The use of parallel testing with RDT and microcopy for malaria diagnosis is not recommended. In a situation of persistent suspicion of malaria after a particular test has been done, carrying out a second test with entirely different working principle is admonished.[10]

Test performance accuracy is very critical in the choice of diagnostic tool or method for screening or diagnosis of any disease condition. Apart from the qualities of an “optimal rapid diagnostic test” as described by Murray et al.[14] which include: being easily learned by users, use of simple technology, having results that are easy to interpret both by the patients and the health-care worker who ordered it, functioning without need for electricity, not requiring refrigeration, and being rapid, they also must be valid and provide consistent reproducible results.[15] Test accuracy shows the diagnostic strength of the association between the predictor variable (in this case, RDT result) and outcome variable (disease) as measured against a “gold standard” test.[15] Diagnostic accuracy relates to the ability of a test to differentiate the patients and the healthy cases correctly.[16],[17] Certain measures of diagnostic accuracy such as sensitivity, specificity, predictive values, likelihood ratios (LRs), area under the ROC curve, and odds ratio are used to evaluate a test. The two parasitological diagnostic tests, microscopy and RDTs, have reported varying sensitivities and specificities on different clinical settings and transmission status.[18]

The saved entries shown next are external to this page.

(* ===== verification/InputCheck.v ===== *)
(** * The scripts of the inputs of a transaction
    (CScriptCheck, CheckInputs and GetBlockScriptFlags of src/src/validation.cpp,
    src/src/invalid.cpp, src/src/invalid_scripts.json.h, the flags of
    src/src/policy/policy.h and src/src/script/standard.h, the signature cache of
    src/src/script/sigcache.cpp)

    The caches are any [ValidityCache]; CuckooCache.v has the one of the program.
    [None] is a failed assertion, which ends the program.  The checks are run with the
    signature checker that has no cache of its own: [VerifySignature] is the cached
    one.  Not modelled: the data that are computed once for all inputs, the time
    statistics. *)

From S2P Require Import Prelude Serialize Params BetTx BetKeys Transaction TxCodec Coins TokenGroups AddressIndex TxVerify Arith256 Chain Headers HashStream Sha2 Sha512 Sha2Proofs Sha1 Hash160 ScriptNum Standard Script ScriptProofs SigHash BlockCheck BlockCheckProofs CuckooCache.

(** ** Flags *)
Definition MANDATORY_SCRIPT_VERIFY_FLAGS : Z := SCRIPT_VERIFY_P2SH.
Definition STANDARD_SCRIPT_VERIFY_FLAGS : Z :=
  foldl Z.lor MANDATORY_SCRIPT_VERIFY_FLAGS
    [SCRIPT_VERIFY_DERSIG; SCRIPT_VERIFY_STRICTENC; SCRIPT_VERIFY_MINIMALDATA; SCRIPT_VERIFY_NULLDUMMY; SCRIPT_VERIFY_DISCOURAGE_UPGRADABLE_NOPS;
     SCRIPT_VERIFY_CLEANSTACK; SCRIPT_VERIFY_NULLFAIL; SCRIPT_VERIFY_CHECKLOCKTIMEVERIFY; SCRIPT_VERIFY_CHECKSEQUENCEVERIFY; SCRIPT_VERIFY_LOW_S;
     SCRIPT_ENABLE_DIP0020_OPCODES; SCRIPT_VERIFY_CONST_SCRIPTCODE].
Definition STANDARD_NOT_MANDATORY_VERIFY_FLAGS : Z := Z.ldiff STANDARD_SCRIPT_VERIFY_FLAGS MANDATORY_SCRIPT_VERIFY_FLAGS.

Record ScriptParams := { sp_block : BlockParams; BIP147Height : Z; V18DeploymentHeight : Z }.
Definition nBIP16SwitchTime : Z := 1333238400.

In this study, the diagnostic accuracy of a Paracheck-Pf, a RDT kit when compared with the diagnosis provided by microscopy (gold standard) in detecting malaria parasites among febrile under-5-year-old children attending clinics in a tertiary hospital in Calabar, Nigeria, was evaluated. Paracheck-Pf was chosen based on summary results of the WHO Malaria RDT Product Testing rounds and also for being the candidate RDT used in 2010 Nigeria Malaria Indicator Survey.[8],[19]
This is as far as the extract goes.